蛋白激酶C对氯化铵上调大鼠脑星形胶质细胞AQP-4表达的影响

Effects of protein kinase C on aquaporin-4 over-expression induced by ammonia in astrocytes of rats

目的:研究经氯化铵处理的大鼠脑星形胶质细胞水通道蛋白-4(AQP-4)的表达情况和蛋白激酶C(PKC)对AQP-4表达的调节作用.方法:取出生1～2d的SD大鼠大脑皮质,原代培养星形胶质细胞.将培养的细胞随机分为对照组,用等量培养基培养24h;NH4CL组,用终浓度为5mmol/L氯化铵培养6,12,24,48h;DMSO组:用10g/L二甲基亚砜(DMSO)预处理30min,余处理同NH4CL组;TPA组:蛋白激酶C激动剂TPA(1μmol/L)预处理30min,余处理同NH4CL组;RT组:蛋白激酶C拮抗剂Ro31-8220(1μmol/L)预处理30min后,余处理同TPA组.用光学显微镜观察细胞的形态学变化,用WesternBlot法检测各组细胞AQP-4的表达情况.结果:AQP-4表达量NH4CL组与DMSO组分别为(0.69±0.03),(0.67±0.03),与对照组相比较分别增加约90%,87%,细胞肿胀明显,差异显著(P<0.05);而NH4Cl组与DMSO组组间差异不显著;TPA组AQP-4表达量(0.40±0.02)与NH4CL组相比较,降低约41%(P<0.05);RT组AQP-4表达量(0.68±0.02)与TPA组相比较,明显增加,而与NH4CL组相比较差异无统计学意义.结论:经5mmol/L氯化铵处理的星形胶质细胞其AQP-4的表达明显增加,而PKC的激活能下调AQP-4的表达.

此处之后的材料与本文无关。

Lemma reached_consistent (net : Remote.Network) (body : Remote.BodyStream)
    (rnd : Remote.Randoms) (st : AppState) :
  consistent st -> consistent (reached (handleGeneratePokemonRun getTime net body rnd st)).
Proof.
  intros Hc. rewrite handleGeneratePokemonRun_run.
  destruct (tokenBalance st <? GENERATION_COST) eqn:Hlt.
  - apply generate_consistent. exact Hc.
  - apply Z.ltb_ge in Hlt.
    destruct (PokemonApiService.generatePokemonAwaited net body rnd).
    + apply generate_consistent. exact Hc.
    + apply waiting_consistent; assumption.
Qed.

(** *** What a flow keeps *)













(** *** The generation over a body that may stall *)

(** X10: generation keeps memory and store in step, whatever the
    network does.  From a state in which the collection and the balance
    in memory are those of the database, the balance is not negative and
    the ids are distinct, the handler reaches such a state.  It returns,
    with no failure escaping it, when the balance check refuses, when
    [fetch] fails and when the body is read to its end.  When [fetch]
    resolves and the body then stalls, nothing aborts the read, the timer
    being cleared: the handler stays suspended at the call, with the cost
    debited in memory and in the database, the flag of the generation
    raised, and the collection and the message of before. *)
Theorem generation_keeps_memory_and_store_in_step (net : Remote.Network)
    (body : Remote.BodyStream) (rnd : Remote.Randoms) (st : AppState) :
  consistent st ->
  let r := handleGeneratePokemonRun getTime net body rnd st in
  consistent (reached r) /\
  (tokenBalance st < GENERATION_COST \/ body = Remote.Complete \/
   (exists e, PokemonApiService.fetch net = Throw e) ->
   r = Finished (fst (handleGeneratePokemon getTime net rnd st)) (Return tt)) /\
  (GENERATION_COST <= tokenBalance st -> body = Remote.Stalled ->
   (exists res, PokemonApiService.fetch net = Return res) ->
   r = Suspended (waiting st) /\
   isGeneratingPokemon (reached r) = true /\
   tokenBalance (reached r) = tokenBalance st - GENERATION_COST /\
   IndexedDbService.getTokenBalance (db (reached r)) = tokenBalance st - GENERATION_COST /\
   pokemons (reached r) = pokemons st /\
   message (reached r) = message st).
Proof.
  intros Hc r. split; [apply reached_consistent; exact Hc |]. split.
  - intros Hcase. unfold r. rewrite handleGeneratePokemonRun_run.
    assert (Hfin : finished (handleGeneratePokemon getTime net rnd st)
                   = Finished (fst (handleGeneratePokemon getTime net rnd st)) (Return tt)).
    { unfold finished. rewrite handleGeneratePokemon_returns. reflexivity. }
    destruct (tokenBalance st <? GENERATION_COST) eqn:Hlt; [exact Hfin |].
    apply Z.ltb_ge in Hlt.
    destruct Hcase as [Hlow | [-> | [e He]]].
    + lia.
    + rewrite generatePokemonAwaited_complete. exact Hfin.
    + rewrite (generatePokemonAwaited_rejected net body rnd e He). exact Hfin.
  - intros Hcost -> [res Hres].
    assert (Hr : r = Suspended (waiting st)).
    { unfold r. rewrite handleGeneratePokemonRun_run.
      destruct (tokenBalance st <? GENERATION_COST) eqn:Hlt;
        [apply Z.ltb_lt in Hlt; lia |].
      rewrite (generatePokemonAwaited_stalled net rnd res Hres). reflexivity. }
    rewrite Hr. repeat split; reflexivity.
Qed.

(** X17: a click on the generate button when it is enabled never ends
    in the warning of the balance check.  When the handler comes to its
    end it has returned, the flag of the generation is lowered and the
    message is one of success or of error; when it is left suspended at
    the call, the flag is raised, so that the button is disabled, and the
    message is the one of before. *)
Theorem click_on_the_enabled_generate_button (net : Remote.Network)
    (body : Remote.BodyStream) (rnd : Remote.Randoms) (c : Component) :
  generateDisabled c = false ->
  match handleGeneratePokemonRun getTime net body rnd (state c) with
  | Finished st' ret =>
      ret = Return tt /\
      isGeneratingPokemon st' = false /\
      (exists m, message st' = Some m /\ msgType m <> MessageType.warning) /\
      (body = Remote.Complete \/ exists e, PokemonApiService.fetch net = Throw e)
  | Suspended st' =>
      body = Remote.Stalled /\
      (exists res, PokemonApiService.fetch net = Return res) /\
      isGeneratingPokemon st' = true /\
      generateDisabled (mkComponent (isLoading c) st') = true /\
      tokenBalance st' = tokenBalance (state c) - GENERATION_COST /\
      message st' = message (state c)
  end.
Proof.
  intros Hen. unfold generateDisabled in Hen.
  apply orb_false_elim in Hen. destruct Hen as [_ Hlt].
  rewrite handleGeneratePokemonRun_run, Hlt. apply Z.ltb_ge in Hlt.
  assert (Hfin : snd (handleGeneratePokemon getTime net rnd (state c)) = Return tt /\
                 isGeneratingPokemon (fst (handleGeneratePokemon getTime net rnd (state c)))
                 = false /\
                 exists m, message (fst (handleGeneratePokemon getTime net rnd (state c)))
                           = Some m /\ msgType m <> MessageType.warning).
  { rewrite (AppSpec.handleGeneratePokemon_run getTime net rnd (state c) Hlt).
    destruct (PokemonApiService.generatePokemon net rnd) as [p | e].
    - destruct (IndexedDbService.addPokemon p (db (state c))) as [d | e];
        (split; [reflexivity |]; split;
         [reflexivity | eexists; split; [reflexivity | discriminate]]).
    - split; [reflexivity |]. split;
        [reflexivity | eexists; split; [reflexivity | discriminate]]. }
  destruct (PokemonApiService.generatePokemonAwaited net body rnd) as [c0 |] eqn:Haw.
  - unfold finished. destruct Hfin as (H1 & H2 & H3).
    split; [exact H1 |]. split; [exact H2 |]. split; [exact H3 |].
    revert Haw. unfold PokemonApiService.generatePokemonAwaited.
    destruct (PokemonApiService.fetch net) as [res | e];
      [| intros _; right; exists e; reflexivity].
    destruct body; [intros _; left; reflexivity | discriminate].
  - apply generatePokemonAwaited_pending in Haw. destruct Haw as [Hbody Hres].
    split; [exact Hbody |]. split; [exact Hres |].
    repeat split; reflexivity.
Qed.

AIM：To examine the effects of protein kinase C（PKC）on the expression of aquaporin-4（AQP-4）in ammonia-treated astrocytes.METHODS：Cultured astrocytes were randomly divided into 5 groups：Control group：cultured with normal medium for 24 h;NH4Cl group：Incubated in culture medium with 5 mmol/L NH4Cl for 24 h;DMSO group：Pretreated with 10 g/L dimethyl sulfoxide（DMSO）for 30 min,and then treated as NH4Cl group;TPA group：Pretreated with 12-o-tetradecanoylphorbol 13-acetate（TPA）（1 μmol/L）,a PKC activator,for 30 min,subsequently treated as NH4Cl group.RT group：Pretreated with a PKC inhibitor Ro31-8220（1 μmol/L）for 30 min,and then treated as the TPA group;Cell morphology was assessed by light microscopy,and Western Blot analysis was used to detect AQP-4 expression.RESULTS：The AQP-4 expression in NH4Cl group and DMSO group was（0.69±0.03）and（0.67±0.03）,compared with the Control group,they increase significantly respectively（P〈0.05）,but there is no differences between them,and the astrocytes in these 2 group swell notably.The expression of AQP-4 in TPA group was（0.40±0.02）,compared with the NH4Cl group,it decreasesignificantly（P〈0.05）.And there was no difference in AQP-4 expression between RT group and NH4Cl group.CONCLUSION：The expressionof AQP-4 in astrocytes was increased following treatment of ammonia and the activation of protein kinase C could attenuate this AQP-4 over-expression.